[Material for this exercise — start]

(** ** A new branch, and its extension *)
Definition extended m (x e : Z) ix id : gmap Z item := <[e := set_prev x true id]> (<[x := set_nxt true e ix]> m).
Section extend.
Context m (x e : Z) ix id (Hl : linked (Some (x, true)) m) (Hx : m !! x = Some ix) (Hk : kind ix = Prefix) (He : m !! e = None) (He0 : e <> 0) (Hb : bk id = (0, true)) (Hid : kind id = Terminal \/ kind id = Prefix /\ nxt_eq id = 0).
Abbreviation m' := (extended m x e ix id).
(** As a terminal item, which then gets a link if it is a prefix *)
Lemma extend_linked : linked (if decide (kind id = Terminal) then None else Some (e, true)) m' /\ (forall r z p k, walk m r z p k -> walk m' r z p k) /\
  (forall r p k, walk m r x p k -> walk m' r e (p ++ [e]) (k ++ chunk id)).
Proof.
  assert (x <> e) as Hne by congruence. set (idt := set_kind Terminal id). destruct (linked_new (Some (x, true)) m e idt Hl He He0 Hb ltac:(by left)) as (La & Wa & Se). rewrite decide_True in La by done. set (ma := <[e := idt]> m) in *.
  set (mb := <[e := set_prev x true idt]> (<[x := set_nxt true e ix]> m)).
  assert (forall z c, E mb z c = if decide (z = x /\ c = true) then Some e else E ma z c) as HE.
  { intros z c. unfold mb, ma. rewrite !E_insert. destruct (decide (e = z)) as [<-|]; [rewrite decide_False by (intros [? ?]; congruence); done|]. destruct (decide (x = z)) as [<-|]; [|rewrite decide_False by (intros [? ?]; congruence); done].
    destruct c; [rewrite decide_True by done; unfold lnk; simpl; by rewrite Hk|rewrite decide_False by (intros [? ?]; congruence)]. rewrite (E_lookup _ _ _ _ Hx). unfold lnk. simpl. by rewrite Hk. }
  assert (forall z, U mb z = if decide (z = e) then Some (x, true) else U ma z) as HU.
  { intros z. unfold mb, ma. rewrite !U_insert. destruct (decide (e = z)) as [<-|]; [by rewrite decide_True|]. rewrite (decide_False (P := z = e)) by done. destruct (decide (x = z)) as [<-|]; [by rewrite (U_lookup _ _ _ Hx)|done]. }
  assert (forall z iz, ma !! z = Some iz -> exists iz', mb !! z = Some iz' /\ chunk iz' = chunk iz) as Hc.
  { intros z iz. unfold ma, mb. rewrite !lookup_insert. destruct (decide (e = z)) as [<-|]; [intros [= <-]; eauto|]. destruct (decide (x = z)) as [<-|]; [|eauto]. intros Hz. rewrite Hx in Hz. injection Hz as <-. eauto. }
  destruct (lk_reach _ _ Hl _ _ Hx) as (rx & px & kx & Hwx). assert (rx <> e) as Hre. { intros ->. destruct (walk_from _ _ _ _ _ Hwx) as (? & ? & _). congruence. }
  assert (ma !! e = Some idt) as Hae by (unfold ma; mlook). assert (prev idt = 0) as Hp0 by (unfold bk in Hb; simpl; congruence).
  assert (linked None mb) as Lb by (eapply (linked_fill ma mb x true e idt La Hae Hp0 rx px kx); try done; by apply Wa).
  assert (forall r z p k, walk m r z p k -> walk mb r z p k) as Wb.
  { intros r z p k Hw. assert (r <> e) as Hr. { intros ->. destruct (walk_from _ _ _ _ _ Hw) as (? & ? & _). congruence. }
    assert (if decide (r = e) then walk mb rx z (px ++ p) (kx ++ k) else walk mb r z p k) as Hf by (eapply (walk_fill ma mb x true e); try done; by apply Wa). by rewrite decide_False in Hf. }
  assert (forall r p k, walk m r x p k -> walk mb r e (p ++ [e]) (k ++ chunk id)) as Web.
  { intros r p k Hw. change (chunk id) with (chunk (set_prev x true idt)). eapply walk_step; [by apply Wb| |unfold mb; mlook]. by rewrite HE, decide_True. }
  case_decide as Hkt.
  { assert (m' = mb) as ->; [|done]. unfold extended, mb, idt. rewrite <- Hkt. by destruct id. }
  assert (forall z c, E m' z c = if decide (z = e /\ c = true) then Some 0 else E mb z c) as HE'.
  { intros z c. unfold extended, mb. rewrite !E_insert. destruct (decide (e = z)) as [<-|]; [|rewrite (decide_False (P := z = e /\ c = true)) by (intros [? ?]; congruence); done]. destruct Hid as [?|[Hkp Hn]]; [done|].
    unfold lnk. simpl. rewrite Hkp. destruct c; simpl; [rewrite decide_True by done; by rewrite <- Hn|by rewrite decide_False by (intros [? ?]; congruence)]. }
  destruct (open_hole mb m' e true) as [Lc Wc]; try done.
  - unfold mb. rewrite lookup_insert_eq. eauto.
  - unfold mb. rewrite E_insert, decide_True by done. done.
  - intros z. unfold extended, mb. by rewrite !U_insert.
  - intros z iz. unfold extended, mb. rewrite !lookup_insert. destruct (decide (e = z)) as [<-|]; [intros [= <-]; eauto|eauto].
  - split_and!; [done|by intros; apply Wc, Wb|]. intros r p k Hw. apply Wc. by apply Web.
Qed.
End extend.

[Material for this exercise — finish]

For each line in the records that holds "extended", show that line as it stands.

Definition extended m (x e : Z) ix id : gmap Z item := <[e := set_prev x true id]> (<[x := set_nxt true e ix]> m).
Abbreviation m' := (extended m x e ix id).
  { assert (m' = mb) as ->; [|done]. unfold extended, mb, idt. rewrite <- Hkt. by destruct id. }
  { intros z c. unfold extended, mb. rewrite !E_insert. destruct (decide (e = z)) as [<-|]; [|rewrite (decide_False (P := z = e /\ c = true)) by (intros [? ?]; congruence); done]. destruct Hid as [?|[Hkp Hn]]; [done|].
  - intros z. unfold extended, mb. by rewrite !U_insert.
  - intros z iz. unfold extended, mb. rewrite !lookup_insert. destruct (decide (e = z)) as [<-|]; [intros [= <-]; eauto|eauto].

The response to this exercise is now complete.